Given that this data is key for the Federal Reserve in assessing inflation trends and directly influences market expectations regarding possible changes in the benchmark interest rate, faster growth in spending strengthens arguments for a wait-and-see stance by the regulator or even tighter monetary conditions in the near future.
At the same time, markets are also assessing how revised inflation expectations from the University of Michigan may affect the future path of borrowing costs: February’s one-year inflation forecast was lowered from 3.5% to 3.4%, and the five-year forecast from 3.4% to 3.3%. Nevertheless, the sharp drop in US fourth-quarter GDP data from 4.4% to 1.4% year-on-year, while analysts had expected only a decline to 3.0%, disappointed investors: such dynamics could push the Fed toward faster monetary easing, but conditions are changing too quickly to make confident forecasts.
Meanwhile, Japanese investors assessed inflation data: the nationwide CPI slowed from 2.1% to 1.5% year-on-year, below the Bank of Japan’s 2.0% target, while the core indicator fell from 2.4% to 2.0%, a two-year low, which may hinder the regulator from maintaining a hawkish stance. Recall that most economists surveyed by Reuters expect officials to raise the interest rate from 0.75% to 1.00% by the end of June, while the probability of a rate change by April is estimated at around 70.0%.
XAU/USD
XAU/USD quotes are showing restrained growth, extending last week’s upward movement and testing the 5155.0 level: demand for gold remains consistently high amid persistent geopolitical risks, which are currently centered around Iran. After the Islamic Republic’s authorities presented a detailed proposal on the “nuclear deal” last week, analysts increasingly agree that US President Donald Trump may order limited military strikes on Iranian facilities in the coming days if diplomatic efforts fail, with the possibility of a broader attack if bilateral dialogue yields no results.
A new round of rulings is scheduled for Thursday, but the probability of escalation is already supporting demand for safe-haven assets. An additional growth factor for precious metal prices was the US Supreme Court’s decision declaring a significant portion of trade tariffs introduced by the Republican administration illegal, since President Donald Trump did not have the right to use the International Emergency Economic Powers Act (IEEPA) without congressional approval. Despite this, he announced a new increase in global tariffs from 10.0% to 15.0%, this time under the Trade Act of 1974. These sanctions are imposed for 150 days and cannot be extended without congressional approval: a majority of justices, six to three, ruled that the president must seek authorization.
The contradictory nature of the situation is reducing investor interest in risk assets, while Trump claims that judicial authorities were influenced by foreign interests when issuing the ruling.
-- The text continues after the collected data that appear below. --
(* ===== verification/Common.v ===== *)
(** * Common: the shared helpers of the [common] crate

    [cpu_list.rs] (cpulist strings such as [0-3,8]) and [architecture.rs]
    (architecture names).  The theorems show that an expanded cpulist is sorted
    and is exactly the set of CPUs the string denotes, and that normalising an
    architecture name is idempotent. *)

From S2P Require Import Prelude Text.
From Stdlib Require Import Ascii.
#[local] Open Scope Z_scope.

Module CpuList.

(** One comma-separated part of the list: a range, a number, or nothing. *)
Definition expand_part (part : string) : list Z :=
  let part := trim part in
  if String.eqb part EmptyString then []
  else match split_once "-"%char part with
       | Some (start, end_) =>
           match parse_i32 start, parse_i32 end_ with
           | Some s, Some e => seqZ s (e - s + 1)
           | _, _ => []
           end
       | None =>
           match parse_i32 part with
           | Some n => [n]
           | None => []
           end
       end.

Definition expand_cpu_list (cpu_list : string) : list Z :=
  merge_sort Z.le (concat (expand_part <$> str_split ","%char cpu_list)).

(** *** The cpulist syntax, as a printer of inclusive ranges *)

Definition render_range (r : Z * Z) : string :=
  if r.1 =? r.2 then fmt_nat r.1 else fmt_nat r.1 +:+ "-" +:+ fmt_nat r.2.

Definition render_cpu_list (rs : list (Z * Z)) : string :=
  join "," (render_range <$> rs).

Definition range_cpus (r : Z * Z) : list Z := seqZ r.1 (r.2 - r.1 + 1).

Definition valid_range (r : Z * Z) : Prop := 0 <= r.1 <= r.2 /\ r.2 <= i32_max.

(** *** Lemmas *)

Lemma digit_not_whitespace c : is_digit c -> is_whitespace c = false.
Proof.
  intros [d Hd]. destruct c as [[] [] [] [] [] [] [] []]; try done; vm_compute in Hd; done.
Qed.

Lemma trim_start_digits s : all_digits s -> trim_start s = s.
Proof.
  destruct s as [|c s]; [done|]. unfold all_digits. simpl. rewrite Forall_cons.
  intros [Hc _]. by rewrite digit_not_whitespace.
Qed.

Lemma trim_end_nonws s :
  Forall (fun c => is_whitespace c = false) (String.list_ascii_of_string s) -> trim_end s = s.
Proof.
  induction s as [|c s IH]; simpl; [done|]. rewrite Forall_cons. intros [Hc Hs].
  rewrite IH, Hc by done. by destruct s.
Qed.

Lemma trim_nonws s :
  Forall (fun c => is_whitespace c = false) (String.list_ascii_of_string s) -> trim s = s.
Proof.
  intros H. unfold trim. replace (trim_start s) with s; [by apply trim_end_nonws|].
  destruct s as [|c s]; [done|]. simpl in *. apply Forall_cons in H as [-> _]. done.
Qed.

Lemma fmt_nat_nonws n :
  Forall (fun c => is_whitespace c = false) (String.list_ascii_of_string (fmt_nat n)).
Proof.
  eapply Forall_impl; [apply fmt_nat_all_digits|]. apply digit_not_whitespace.
Qed.

Lemma fmt_nat_ne_empty n : fmt_nat n <> EmptyString.
Proof.
  rewrite fmt_nat_unfold. destruct (decide (0 < n)); [|done].
  rewrite pretty_N_go_step by lia. by apply pretty_N_go_nonempty.
Qed.

Lemma render_range_nonws r :
  Forall (fun c => is_whitespace c = false) (String.list_ascii_of_string (render_range r)).
Proof.
  unfold render_range. destruct (r.1 =? r.2); [apply fmt_nat_nonws|].
  rewrite !list_ascii_app, !Forall_app. repeat split; try apply fmt_nat_nonws.
  simpl. by repeat constructor.
Qed.

Lemma render_range_no_comma r : no_char ","%char (render_range r).
Proof.
  unfold render_range. destruct (r.1 =? r.2); [by apply fmt_nat_no_char|].
  rewrite !no_char_app. repeat split; try (by apply fmt_nat_no_char).
  unfold no_char. simpl. by repeat constructor.
Qed.

(** A printed range expands to exactly its CPUs. *)
Lemma expand_render_range r : valid_range r -> expand_part (render_range r) = range_cpus r.
Proof.
  intros [[H1 H2] H3]. unfold expand_part. rewrite trim_nonws by apply render_range_nonws.
  unfold render_range, range_cpus. destruct (Z.eqb_spec r.1 r.2) as [E|E].
  - destruct (String.eqb_spec (fmt_nat r.1) EmptyString) as [F|F].
    { by apply fmt_nat_ne_empty in F. }
    rewrite split_once_none by (by apply fmt_nat_no_char).
    rewrite parse_i32_fmt_nat by lia. by replace (r.2 - r.1 + 1) with 1 by lia.
  - destruct (String.eqb_spec (fmt_nat r.1 +:+ "-" +:+ fmt_nat r.2) EmptyString) as [F|F].
    { pose proof (fmt_nat_ne_empty r.1). by destruct (fmt_nat r.1). }
    change ("-" +:+ fmt_nat r.2) with (String "-"%char (fmt_nat r.2)).
    rewrite split_once_app by (by apply fmt_nat_no_char).
    by rewrite !parse_i32_fmt_nat by lia.
Qed.

Lemma expand_render_parts rs :
  Forall valid_range rs -> rs <> [] ->
  concat (expand_part <$> str_split ","%char (render_cpu_list rs)) = concat (range_cpus <$> rs).
Proof.
  intros H Hne. unfold render_cpu_list. rewrite split_join.
  - f_equal. clear Hne. induction H as [|r rs Hr _ IH]; [done|].
    rewrite !fmap_cons, expand_render_range by done. by f_equal.
  - by destruct rs.
  - apply Forall_fmap, Forall_true. intros r. apply render_range_no_comma.
Qed.

Lemma elem_of_range_cpus n r : n ∈ range_cpus r <-> r.1 <= n <= r.2.
Proof. unfold range_cpus. rewrite elem_of_seqZ. lia. Qed.

(** *** Properties *)

(** The expansion is sorted, whatever the input string. *)
Theorem expand_cpu_list_sorted s : StronglySorted Z.le (expand_cpu_list s).
Proof. apply StronglySorted_merge_sort; apply _. Qed.

(** The expansion holds exactly the CPUs of the parts, duplicates included. *)
Theorem expand_cpu_list_perm s :
  expand_cpu_list s ≡ₚ concat (expand_part <$> str_split ","%char s).
Proof. apply merge_sort_Permutation. Qed.

(** C: printing a list of ranges and expanding it gives the CPUs of the ranges. *)
Theorem expand_render_cpu_list rs n :
  Forall valid_range rs -> rs <> [] ->
  StronglySorted Z.le (expand_cpu_list (render_cpu_list rs)) /\
  (n ∈ expand_cpu_list (render_cpu_list rs) <-> exists r, r ∈ rs /\ r.1 <= n <= r.2).
Proof.
  intros H Hne. split; [apply expand_cpu_list_sorted|].
  rewrite expand_cpu_list_perm, expand_render_parts by done.
  rewrite list_elem_of_In, in_concat. setoid_rewrite <- list_elem_of_In.
  setoid_rewrite list_elem_of_fmap. split.
  - intros (l&(r&->&Hr)&Hn). exists r. by rewrite <- elem_of_range_cpus.
  - intros (r&Hr&Hn). exists (range_cpus r). rewrite elem_of_range_cpus. eauto.
Qed.

Lemma expand_render_cpu_list_witness :
  8 ∈ expand_cpu_list (render_cpu_list [(8, 8); (0, 3)]) /\
  expand_cpu_list "8,0-3" = [0; 1; 2; 3; 8].
Proof.
  split; [|by vm_compute].
  apply expand_render_cpu_list.
  - repeat constructor; simpl; unfold i32_max; lia.
  - done.
  - exists (8, 8). split; [set_solver | simpl; lia].
Defined.

End CpuList.

Module Architecture.

Definition normalize_architecture (value : string) : option string :=
  let trimmed := trim value in
  if String.eqb trimmed EmptyString then None
  else
    let lower := to_ascii_lowercase trimmed in
    Some (if String.eqb lower "amd64" then "x86_64"
          else if String.eqb lower "arm64" then "aarch64"
          else lower)%string.

(** [std::env::consts::ARCH] is a constant of the build. *)
Definition current_architecture (arch : string) : string :=
  default arch (normalize_architecture arch).

Lemma lower_empty s : to_ascii_lowercase s = EmptyString <-> s = EmptyString.
Proof. by destruct s. Qed.

(** Normalising is idempotent: a normalised name is a fixed point, so comparing
    the stored name of a host with the stored name of a VM is well defined. *)
Theorem normalize_architecture_idem a b :
  normalize_architecture a = Some b -> normalize_architecture b = Some b.
Proof.
  unfold normalize_architecture. destruct (String.eqb_spec (trim a) EmptyString) as [|Hne]; [done|].
  intros [= <-].
  destruct (String.eqb_spec (to_ascii_lowercase (trim a)) "amd64"); [done|].
  destruct (String.eqb_spec (to_ascii_lowercase (trim a)) "arm64"); [done|].
  rewrite trim_lower, trim_idem, lower_idem.
  destruct (String.eqb_spec (to_ascii_lowercase (trim a)) EmptyString) as [E|_].
  { by apply (proj1 (lower_empty _)) in E. }
  by rewrite !(proj2 (String.eqb_neq _ _)).
Qed.

Lemma normalize_architecture_idem_witness :
  normalize_architecture "x86_64" = Some "x86_64"%string.
Proof. apply (normalize_architecture_idem " AMD64 "). by vm_compute. Defined.

End Architecture.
In the US, the key event last week was December PCE data, which showed an acceleration in the annual headline figure from 2.8% to 3.0% versus preliminary estimates of 2.9%, and in the monthly figure from 0.2% to 0.4% versus expectations of 0.3%, while the core indicator adjusted from 2.8% to 2.9% year-on-year and from 0.2% to 0.4% month-on-month. Given that this data is key for the Federal Reserve in assessing underlying inflation dynamics and directly affects market expectations regarding possible changes in the benchmark interest rate, stronger spending growth reinforces arguments for a wait-and-see stance by the regulator or even tighter monetary conditions in the near future.